Great efforts pertained to the definition of a reliable and accurate model of the lower limb, by considering the geometrical modelling of the different biological structures and the mechanical characterisation of the different biological tissues. With particular regard to parameters reported in Fig. 2a, the model is suitable for morphing procedures, aiming at interpreting the anatomical configuration of different skiers. Furthermore, tissue parameters can be modified to interpret specific situations, with particular regard to pathologic ones. On the other side, ski boot modelling was performed by considering a specific product. The action made it possible to illustrate the potentialities of the computational approach. The same methodology can be extended to analyse the interaction phenomena between the lower limb and different ski boots.

The presented results are promising, but it is worth noticing some critical points in the approach presented here. To reach an appreciable level of reliability, the model was discretised with many finite elements, thus leading to computationally heavy models and simulations. The process for the acquisition of the liner’s geometry, due to the complex geometries and number of layers, also remains a complex and long process. A further limitation pertains to the Velcro strap that usually characterises ski boots, and was not included within the model. Nevertheless, the Velcro strap mainly acts on the upper region of the cuff and it was not tied during experimental measurements of interaction pressure.
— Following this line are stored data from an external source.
(* ===== verification/Interfaces.v ===== *)
(** Interfaces as routing sees them: their kinds ([interfaces/identity/kind.rs], [id.rs]), capabilities
    ([interfaces/policy/capabilities.rs]) and bitrates ([interfaces/descriptor/]). *)

From S2P Require Import Prelude Routes.

(** * Kinds *)

Inductive InterfaceKind :=
  | Loopback | TcpClient | TcpServer | Udp | Serial | UsbAutoHost | UsbAutoDevice | AutoWifi | WifiPeer
  | LocalServer | LocalClient | TcpServerPeer | BluetoothAuto | BluetoothPeer | LoRa | Kiss | Ax25Kiss | Pipe
  | Rnode | BackboneServer | BackboneServerPeer | BackboneClient | EspNow | WebSocketClient | WebSocketServer
  | WebSocketServerPeer | WifiDirect | WifiDirectPeer | WifiAware | WifiAwarePeer | I2p | I2pPeer | Weave
  | WeavePeer | WifiHaLow | WifiHaLowPeer | WifiHaLowBroadcast.
#[global] Instance InterfaceKind_eq_dec : EqDecision InterfaceKind.
Proof. solve_decision. Defined.

(** The variants in the order of their discriminants: [InterfaceKind::ALL]. *)
Definition ALL_KINDS : list InterfaceKind :=
  [Loopback; TcpClient; TcpServer; Udp; Serial; UsbAutoHost; UsbAutoDevice; AutoWifi; WifiPeer; LocalServer;
   LocalClient; TcpServerPeer; BluetoothAuto; BluetoothPeer; LoRa; Kiss; Ax25Kiss; Pipe; Rnode; BackboneServer;
   BackboneServerPeer; BackboneClient; EspNow; WebSocketClient; WebSocketServer; WebSocketServerPeer;
   WifiDirect; WifiDirectPeer; WifiAware; WifiAwarePeer; I2p; I2pPeer; Weave; WeavePeer; WifiHaLow;
   WifiHaLowPeer; WifiHaLowBroadcast].

(** [kind as u8] *)
Definition kind_as_u8 (kind : InterfaceKind) : Z :=
  match kind with
  | Loopback => 0 | TcpClient => 1 | TcpServer => 2 | Udp => 3 | Serial => 4 | UsbAutoHost => 5
  | UsbAutoDevice => 6 | AutoWifi => 7 | WifiPeer => 8 | LocalServer => 9 | LocalClient => 10
  | TcpServerPeer => 11 | BluetoothAuto => 12 | BluetoothPeer => 13 | LoRa => 14 | Kiss => 15 | Ax25Kiss => 16
  | Pipe => 17 | Rnode => 18 | BackboneServer => 19 | BackboneServerPeer => 20 | BackboneClient => 21
  | EspNow => 22 | WebSocketClient => 23 | WebSocketServer => 24 | WebSocketServerPeer => 25 | WifiDirect => 26
  | WifiDirectPeer => 27 | WifiAware => 28 | WifiAwarePeer => 29 | I2p => 30 | I2pPeer => 31 | Weave => 32
  | WeavePeer => 33 | WifiHaLow => 34 | WifiHaLowPeer => 35 | WifiHaLowBroadcast => 36
  end.

Definition kind_from_u8 (byte : Z) : option InterfaceKind :=
  match byte with
  | 0 => Some Loopback | 1 => Some TcpClient | 2 => Some TcpServer | 3 => Some Udp | 4 => Some Serial
  | 5 => Some UsbAutoHost | 6 => Some UsbAutoDevice | 7 => Some AutoWifi | 8 => Some WifiPeer
  | 9 => Some LocalServer | 10 => Some LocalClient | 11 => Some TcpServerPeer | 12 => Some BluetoothAuto
  | 13 => Some BluetoothPeer | 14 => Some LoRa | 15 => Some Kiss | 16 => Some Ax25Kiss | 17 => Some Pipe
  | 18 => Some Rnode | 19 => Some BackboneServer | 20 => Some BackboneServerPeer | 21 => Some BackboneClient
  | 22 => Some EspNow | 23 => Some WebSocketClient | 24 => Some WebSocketServer | 25 => Some WebSocketServerPeer
  | 26 => Some WifiDirect | 27 => Some WifiDirectPeer | 28 => Some WifiAware | 29 => Some WifiAwarePeer
  | 30 => Some I2p | 31 => Some I2pPeer | 32 => Some Weave | 33 => Some WeavePeer | 34 => Some WifiHaLow
  | 35 => Some WifiHaLowPeer | 36 => Some WifiHaLowBroadcast
  | _ => None
  end%Z.

(** [InterfaceId::kind]: the first of the id's eight bytes. *)
Definition interface_kind (id : InterfaceId) : option InterfaceKind :=
  match id with [] => None | byte :: _ => kind_from_u8 byte end.

Definition is_shared_broadcast (kind : InterfaceKind) : bool := bool_decide (kind = WifiHaLowBroadcast).

Definition member_kind (kind : InterfaceKind) : option InterfaceKind :=
  match kind with
  | AutoWifi => Some WifiPeer
  | LocalServer => Some LocalClient
  | TcpServer => Some TcpServerPeer
  | BackboneServer => Some BackboneServerPeer
  | BluetoothAuto => Some BluetoothPeer
  | WebSocketServer => Some WebSocketServerPeer
  | WifiDirect => Some WifiDirectPeer
  | WifiAware => Some WifiAwarePeer
  | I2p => Some I2pPeer
  | Weave => Some WeavePeer
  | WifiHaLow => Some WifiHaLowPeer
  | _ => None
  end.

Definition supervisor_kind (kind : InterfaceKind) : option InterfaceKind :=
  match kind with
  | WifiPeer => Some AutoWifi
  | LocalClient => Some LocalServer
  | TcpServerPeer => Some TcpServer
  | BackboneServerPeer => Some BackboneServer
  | BluetoothPeer => Some BluetoothAuto
  | WebSocketServerPeer => Some WebSocketServer
  | WifiDirectPeer => Some WifiDirect
  | WifiAwarePeer => Some WifiAware
  | I2pPeer => Some I2p
  | WeavePeer => Some Weave
  | WifiHaLowPeer => Some WifiHaLow
  | _ => None
  end.

Definition fanout_kind (kind : InterfaceKind) : option InterfaceKind :=
  match kind with
  | WifiHaLowBroadcast => Some WifiHaLow
  | _ => supervisor_kind kind
  end.

(** * Capabilities *)

Record Capabilities := mkCapabilities { receives : bool; transmits : bool; forwards : bool; repeats : bool }.

Inductive IngressCapability := IngressDisabled | IngressEnabled.
Inductive TransportCapability := NoTransport | CrossInterfaceOnly | SameInterfaceRepeat.
Inductive EgressCapability := EgressDisabled | EgressEnabled (transport : TransportCapability).
Record InterfaceCapabilities := mkInterfaceCapabilities { ingress : IngressCapability; egress : EgressCapability }.
Inductive InterfaceCapabilitiesError := TransportRequiresTransmit | SameInterfaceRepeatRequiresTransport.

Definition allows_transmit (c : InterfaceCapabilities) : bool :=
  match egress c with EgressDisabled => false | EgressEnabled _ => true end.
Definition allows_transport (c : InterfaceCapabilities) : bool :=
  match egress c with EgressEnabled (CrossInterfaceOnly | SameInterfaceRepeat) => true | _ => false end.
Definition allows_same_interface_repeat (c : InterfaceCapabilities) : bool :=
  match egress c with EgressEnabled SameInterfaceRepeat => true | _ => false end.

(** [TryFrom<Capabilities>] *)
Definition capabilities_try_from (c : Capabilities) : result InterfaceCapabilitiesError InterfaceCapabilities :=
  let ingress := if receives c then IngressEnabled else IngressDisabled in
  match transmits c, forwards c, repeats c with
  | false, false, false => Ok (mkInterfaceCapabilities ingress EgressDisabled)
  | true, false, false => Ok (mkInterfaceCapabilities ingress (EgressEnabled NoTransport))
  | true, true, false => Ok (mkInterfaceCapabilities ingress (EgressEnabled CrossInterfaceOnly))
  | true, true, true => Ok (mkInterfaceCapabilities ingress (EgressEnabled SameInterfaceRepeat))
  | false, true, _ => Err TransportRequiresTransmit
  | false, false, true => Err SameInterfaceRepeatRequiresTransport
  | true, false, true => Err SameInterfaceRepeatRequiresTransport
  end.

(** * Policies ([interfaces/policy/common.rs]) *)

Inductive RecursivePathRequestPolicy := InheritNode | RecursiveEnabled | RecursiveDisabled.
#[global] Instance RecursivePathRequestPolicy_eq_dec : EqDecision RecursivePathRequestPolicy.
Proof. solve_decision. Defined.
Definition recursive_from_configured (enabled : bool) : RecursivePathRequestPolicy :=
  if enabled then RecursiveEnabled else RecursiveDisabled.
Record InterfaceForwardingPolicy := mkForwardingPolicy {
  fp_recursive_path_requests : RecursivePathRequestPolicy;
  fp_announces_from_internal : bool;
  fp_announces_to_internal : bool;
}.

(** Frequencies are in millihertz. *)
Record IngressControlPolicy := mkIngress {
  ic_enabled : bool;
  ic_max_held_announces : Z;
  ic_new_interface_millis : Z;
  ic_announce_burst_frequency_new : Z;
  ic_announce_burst_frequency : Z;
  ic_path_request_burst_frequency_new : Z;
  ic_path_request_burst_frequency : Z;
  ic_burst_hold_millis : Z;
  ic_burst_penalty_millis : Z;
  ic_held_release_interval_millis : Z;
}.
Record PathRequestEgressControl := mkEgress { ec_enabled : bool; ec_frequency : Z }.
Record InterfaceCommonPolicy := mkCommonPolicy {
  cp_forwarding : InterfaceForwardingPolicy;
  cp_ingress_control : IngressControlPolicy;
  cp_path_request_egress : PathRequestEgressControl;
}.

(** [InterfaceCommonPolicy::RNS_DEFAULT] *)
Definition RNS_DEFAULT_ingress_control : IngressControlPolicy :=
  mkIngress true 256 (2 * 60 * 60 * 1000) 3000 10000 3000 8000 15000 15000 5000.
Definition RNS_DEFAULT : InterfaceCommonPolicy :=
  mkCommonPolicy (mkForwardingPolicy InheritNode true false) RNS_DEFAULT_ingress_control (mkEgress false 5000).

(** * Bitrates *)

(** [BitrateBps], a [u64] of at least [MINIMUM_BITRATE] *)
Definition MINIMUM_BITRATE : Z := 5.
Definition BitrateBps_new (bps : Z) : option Z := if (MINIMUM_BITRATE <=? bps)%Z then Some bps else None.

Definition hardware_mtu_for_bitrate (bitrate_bps : Z) : option Z :=
  if (1000000000 <=? bitrate_bps)%Z then Some 524288%Z
  else if (750000000 <=? bitrate_bps)%Z then Some 262144%Z
  else if (400000000 <=? bitrate_bps)%Z then Some 131072%Z
  else if (200000000 <=? bitrate_bps)%Z then Some 65536%Z
  else if (100000000 <=? bitrate_bps)%Z then Some 32768%Z
  else if (10000000 <=? bitrate_bps)%Z then Some 16384%Z
  else if (5000000 <=? bitrate_bps)%Z then Some 8192%Z
  else if (2000000 <=? bitrate_bps)%Z then Some 4096%Z
  else if (1000000 <=? bitrate_bps)%Z then Some 2048%Z
  else if (62500 <=? bitrate_bps)%Z then Some 1024%Z
  else None.

(** * Properties *)

(** What the capabilities of an interface mean, by themselves. *)
Definition coherent_capabilities (c : Capabilities) : Prop :=
  (repeats c = true → forwards c = true) ∧ (forwards c = true → transmits c = true).

(** What each byte stands for. *)
Lemma kind_bytes byte :
  is_u8 byte → match kind_from_u8 byte with Some kind => (byte =? kind_as_u8 kind)%Z | None => (Z.of_nat (length ALL_KINDS) <=? byte)%Z end = true.
Proof.
  apply (u8_forall (λ b, match kind_from_u8 b with Some kind => (b =? kind_as_u8 kind)%Z | None => (Z.of_nat (length ALL_KINDS) <=? b)%Z end)).
  vm_compute. reflexivity.
Qed.

(** C33. The types rule out what makes no sense.  Flags are accepted exactly if repeating implies forwarding and
    forwarding implies transmitting, and the accepted capabilities answer exactly the flags; every kind of
    interface is the one read from its own byte, any other byte is refused; and a kind supervises another exactly
    if that one names it as its supervisor. *)
Theorem interface_types_are_coherent :
  (∀ c, coherent_capabilities c ↔ ∃ ic, capabilities_try_from c = Ok ic)
  ∧ (∀ c ic, capabilities_try_from c = Ok ic →
       (ingress ic = IngressEnabled ↔ receives c = true) ∧ allows_transmit ic = transmits c
       ∧ allows_transport ic = forwards c ∧ allows_same_interface_repeat ic = repeats c)
  ∧ (∀ kind, kind_from_u8 (kind_as_u8 kind) = Some kind ∧ ALL_KINDS !! Z.to_nat (kind_as_u8 kind) = Some kind)
  ∧ (∀ byte kind, is_u8 byte → kind_from_u8 byte = Some kind → byte = kind_as_u8 kind)
  ∧ (∀ byte, is_u8 byte → (kind_from_u8 byte = None ↔ (Z.of_nat (length ALL_KINDS) ≤ byte)%Z))
  ∧ (∀ kind member, member_kind kind = Some member ↔ supervisor_kind member = Some kind).
Proof.
  split; [|split; [|split; [|split; [|split]]]].
  - intros [r t f p]. unfold coherent_capabilities. cbn. destruct t, f, p; cbn; split; try (intros [H1 H2]; naive_solver); by eauto || (intros [? [=]]).
  - intros [r t f p] ic. destruct r, t, f, p; cbn; intros [= <-]; done.
  - intros []; done.
  - intros byte kind Hb E. pose proof (kind_bytes byte Hb) as Hk. rewrite E in Hk. by apply Z.eqb_eq.
  - intros byte Hb. pose proof (kind_bytes byte Hb) as Hk. destruct (kind_from_u8 byte) as [kind|].
    + apply Z.eqb_eq in Hk. split; [done|]. subst byte. by destruct kind.
    + apply Z.leb_le in Hk. by split.
  - intros [] []; cbn; split; done.
Qed.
The proposed model has been exploited to analyse a static condition, such as the interaction phenomena that occur between the lower limb and ski boot in a steady state situation. The activities aimed at analysing the influence of incremental ski boot buckling on mechanical stimulation of biological tissues. Both the proposed experimental and computational methods can be further exploited to analyse dynamic conditions. Indeed, plantar- and dorsiflexion that occur during skiing affect interactions between the biological structures and the ski boot. Further activities are under development to analyse these topics. Furthermore, aiming to a more accurate reliability assessment of interaction pressure measurements, pressure sensors could be located also in other positions, such as the metatarsal and the calcaneal region of the foot, and the anterior sole, as reported in [73].
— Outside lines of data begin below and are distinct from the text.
(** [ei_rep ix es]: [ix] serves rows with the expiries [es]. *)
Class RouteExpiryLaws (I : Type) `{RouteExpiryIndex I} := {
  ei_rep : I → list InstantMillis → Prop;
  ei_invalidate_ok : ∀ ix es, ei_rep ix es →
    ∃ ix', ei_invalidate ix = Done ix' ∧ ∀ es', ei_rep ix' es';
  ei_insert_ok : ∀ ix es e, ei_rep ix es →
    ∃ ix', ei_insert ix (length es) e = Done ix' ∧ ei_rep ix' (es ++ [e]);
  ei_update_ok : ∀ ix es i e, ei_rep ix es → i < length es →
    ∃ ix', ei_update ix i e = Done ix' ∧ ei_rep ix' (<[i := e]> es);
  ei_swap_remove_ok : ∀ ix es i, ei_rep ix es → i < length es →
    ∃ ix', ei_swap_remove ix i (length es - 1) = Done ix' ∧ ei_rep ix' (swap_removed es i);
  ei_prefers_ok : ∀ ix es n now, ei_rep ix es →
    ∃ b ix', ei_prefers_linear_cull ix n now = Done (b, ix') ∧ ei_rep ix' es;
  ei_earliest_ok : ∀ ix es f, ei_rep ix es → (∀ i e, es !! i = Some e → f i = Done e) →
    ∃ o ix', ei_earliest_exact ix (length es) f = Done (o, ix') ∧ ei_rep ix' es
      ∧ match o with
        | None => es = []
        | Some e => e ∈ es ∧ Forall (λ e', (e ≤ e')%Z) es
        end;
  ei_first_expired_ok : ∀ ix es now f, ei_rep ix es → (∀ i e, es !! i = Some e → f i = Done e) →
    ∃ o ix', ei_first_expired ix (length es) now f = Done (o, ix') ∧ ei_rep ix' es
      ∧ match o with
        | None => Forall (λ e, (now < e)%Z) es
        | Some i => ∃ e, es !! i = Some e ∧ (e ≤ now)%Z
        end;
}.

(** * Lemmas: searching a column *)

Lemma argmin_loop_spec xs ys best_i best i :
  length ys = i → ys !! best_i = Some best → Forall (λ y, (best ≤ y)%Z) ys →
  ∃ m, (ys ++ xs) !! argmin_loop xs i best_i best = Some m ∧ Forall (λ y, (m ≤ y)%Z) (ys ++ xs).
Proof.
  revert ys best_i best i. induction xs as [|x xs IH]; intros ys best_i best i Hl Hb Hall; cbn [argmin_loop].
  - rewrite app_nil_r. by exists best.
  - replace (ys ++ x :: xs) with ((ys ++ [x]) ++ xs) by (by rewrite <- app_assoc).
    destruct (Z.ltb_spec x best); apply IH; try (rewrite length_app; cbn; lia).
    + by rewrite lookup_app_r, Hl, Nat.sub_diag by lia.
    + apply Forall_app. split; [|by repeat constructor].
      eapply list.Forall_impl; [exact Hall|]. cbn. lia.
    + rewrite lookup_app_l; [done|]. by eapply lookup_lt_Some.
    + apply Forall_app. split; [done|]. by repeat constructor.
Qed.

Lemma argmin_spec xs :
  match argmin xs with
  | None => xs = []
  | Some i => ∃ m, xs !! i = Some m ∧ Forall (λ y, (m ≤ y)%Z) xs
  end.
Proof.
  destruct xs as [|x xs]; cbn [argmin]; [done|].
  apply (argmin_loop_spec xs [x] 0 x 1); [done|done|]. by repeat constructor.
Qed.

Lemma min_from_spec f (es : list InstantMillis) i best :
  (∀ j e, es !! j = Some e → f (i + j) = Done e) →
  ∃ o, min_from f (length es) i best = Done o
    ∧ match o with
      | None => es = [] ∧ best = None
      | Some e => (e ∈ es ∨ best = Some e) ∧ Forall (λ e', (e ≤ e')%Z) es
                  ∧ match best with None => True | Some b => (e ≤ b)%Z end
      end.
Proof.
  revert i best. induction es as [|e es IH]; intros i best Hf; cbn [length min_from].
  - exists best. split; [done|]. destruct best; [|done].
    split; [by right|]. split; [constructor|lia].
  - assert (E0 : f i = Done e) by (rewrite <- (Nat.add_0_r i); by apply (Hf 0)).
    rewrite E0. cbn [mbind run_bind].
    destruct (IH (S i) (Some (match best with None => e | Some b => if (e <? b)%Z then e else b end)))
      as (o & -> & Ho).
    { intros j x Hx. rewrite Nat.add_succ_l, <- Nat.add_succ_r. by apply Hf. }
    exists o. split; [done|]. destruct o as [m|]; [|by destruct Ho].
    destruct Ho as (Hin & Hall & Hle). destruct best as [b|].
    + destruct (Z.ltb_spec e b); (split; [|split; [constructor; [lia|done]|lia]]);
        destruct Hin as [Hin|[=->]]; first [left; apply elem_of_cons; by auto|by right|idtac].
    + split; [|split; [by constructor|done]].
      destruct Hin as [Hin|[=->]]; left; apply elem_of_cons; by auto.
Qed.

Lemma find_from_spec f now (es : list InstantMillis) i :
  (∀ j e, es !! j = Some e → f (i + j) = Done e) →
  ∃ o, find_from f now (length es) i = Done o
    ∧ match o with
      | None => Forall (λ e, (now < e)%Z) es
      | Some r => i ≤ r ∧ ∃ e, es !! (r - i) = Some e ∧ (e ≤ now)%Z
      end.
Proof.
  revert i. induction es as [|e es IH]; intros i Hf; cbn [length find_from].
  - by exists None.
  - assert (E0 : f i = Done e) by (rewrite <- (Nat.add_0_r i); by apply (Hf 0)).
    rewrite E0. cbn [mbind run_bind].
    destruct (Z.leb_spec e now).
    + exists (Some i). split; [done|]. split; [done|]. exists e. by rewrite Nat.sub_diag.
    + destruct (IH (S i)) as (o & -> & Ho).
      { intros j x Hx. rewrite Nat.add_succ_l, <- Nat.add_succ_r. by apply Hf. }
      exists o. split; [done|]. destruct o as [r|]; [|by constructor].
      destruct Ho as (Hr & x & Hx & Hle). split; [lia|]. exists x.
      by replace (r - i) with (S (r - S i)) by lia.
Qed.

#[local] Obligation Tactic := idtac.
#[global] Program Instance linear_expiry_laws : RouteExpiryLaws LinearRouteExpiryIndex := {|
  ei_rep := λ _ _, True;
|}.
Next Obligation. by intros ix; exists ix. Qed.
Next Obligation. by intros ix; exists ix. Qed.
Next Obligation. by intros ix; exists ix. Qed.
Next Obligation. by intros ix; exists ix. Qed.
Next Obligation. intros ix. by exists true, ix. Qed.
Next Obligation.
  intros ix es f _ Hf. destruct (min_from_spec f es 0 None) as (o & E & Ho); [exact Hf|].
  exists o, ix. cbn [ei_earliest_exact linear_expiry]. rewrite E. split; [done|]. split; [done|].
  destruct o; [|by destruct Ho]. destruct Ho as ([?|?] & ? & _); [by split|done].
Qed.
Next Obligation.
  intros ix es now f _ Hf. destruct (find_from_spec f now es 0) as (o & E & Ho); [exact Hf|].
  exists o, ix. cbn [ei_first_expired linear_expiry]. rewrite E. split; [done|]. split; [done|].
  destruct o; [|done]. destruct Ho as (_ & e & He & Hle). rewrite Nat.sub_0_r in He. by exists e.
Qed.

(** * Lemmas: the departed tables *)

Module FixedDepartedLaws.
Import FixedDeparted.
Section fixed.
Context {MAX : nat}.

Record departed_columns (t : FixedDepartedInterfaceTable MAX) (rows : list DepartedInterface) : Prop := {
  dc_interfaces : column MAX (len t) (f_interfaces t) (dep_interface <$> rows);
  dc_warm_untils : column MAX (len t) (f_warm_untils t) (dep_warm_until <$> rows);
}.

Lemma departed_columns_len t rows : departed_columns t rows → len t = length rows ∧ length rows ≤ MAX.
Proof.
  intros [Hi _]. pose proof (column_length _ _ _ _ Hi) as E. rewrite length_fmap in E.
  destruct Hi as (_ & Hle & _). lia.
Qed.

Lemma departed_push t rows e :
  departed_columns t rows → length rows < MAX →
  ∃ t', push t e = Done t' ∧ departed_columns t' (rows ++ [e]).
Proof.
  intros Hc Hlt. destruct (departed_columns_len t rows Hc) as [El _]. destruct Hc as [Hi Hw].
  unfold push. rewrite (proj2 (Nat.leb_gt MAX (len t))) by lia.
  step_column (column_push MAX (len t) _ _ (dep_interface e) Hi ltac:(lia)).
  step_column (column_push MAX (len t) _ _ (dep_warm_until e) Hw ltac:(lia)).
  eexists. split; [done|]. split; cbn [len f_interfaces f_warm_untils];
    rewrite Nat.add_1_r, fmap_app; done.
Qed.

Lemma column_drop_last {A} n (col live : list A) :
  column MAX (S n) col live → column MAX n col (swap_removed live n).
Proof.
  intros (Hl & Hn & <-). split; [done|]. split; [lia|].
  destruct (lookup_lt_is_Some_2 col n) as [x Hx]; [lia|].
  rewrite (take_S_r _ _ x Hx), swap_removed_snoc, list_insert_ge; [done|]. rewrite length_take. lia.
Qed.

Lemma departed_swap_remove t rows i :
  departed_columns t rows → i < length rows →
  ∃ t', swap_remove t i = Done t' ∧ departed_columns t' (swap_removed rows i).
Proof.
  intros Hc Hi. destruct (departed_columns_len t rows Hc) as [El _]. destruct Hc as [Ha Hw].
  unfold swap_remove. rewrite (proj2 (Nat.eqb_neq (len t) 0)) by lia.
  destruct (len t) as [|last] eqn:Elen; [lia|].
  replace (S last - 1) with last by lia. destruct (Nat.eqb_spec i last) as [->|Hne].
  - eexists. split; [done|]. split; cbn [len f_interfaces f_warm_untils];
      rewrite fmap_swap_removed; by apply column_drop_last.
  - step_column (column_swap_remove MAX last _ _ i Ha ltac:(lia)).
    step_column (column_swap_remove MAX last _ _ i Hw ltac:(lia)).
    eexists. split; [done|]. split; cbn [len f_interfaces f_warm_untils]; by rewrite fmap_swap_removed.
Qed.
Another limitation of the proposed investigations pertains to temperature. Ski boots ergonomics was here analysed at room temperature, but they are usually worn outdoors in sub-zero temperature (Celsius) conditions. Unfortunately, the experimental facilities available made it possible to characterise the mechanical behaviour of liner materials at room temperature only. Furthermore, the experimental evaluation of interaction pressure during the buckling process was performed at room temperature, and such data were mandatory for the reliability assessment of the overall computational model. Anyway, the paper aims at providing a novel computational approach and framework for the investigation of ski boot functionality and interaction phenomena with lower limb tissues. Given materials parameters at a specific temperature, the model should allow for analyses at such temperature, although its accuracy would need to be reassessed at this temperature.

5 Conclusions

The developed activities highlight the potentialities of computational biomechanics for both the investigation of sport devices reliability and the design of better equipment. Computational methods provide data and information that barely can be achieved by means of experimental activities. Furthermore, computational models, once they have been developed, can be exploited to analyse a broad scenario of situations, considering many conformations of the device, many anatomical configurations of the user and many loading conditions. With specific regard to the here developed investigations, aside from being a reliable base for the modelling of the lower limb and ski boot interaction, the reported approach and models are also suitable to be coupled with morphing techniques based on acquiring the skier’s morphometric data by means of laser scanning. This non-invasive technique should allow for the acquisition of the most relevant data for the designing of a tailored ski boot, or for the evaluation of ski boot suitability for the specific user.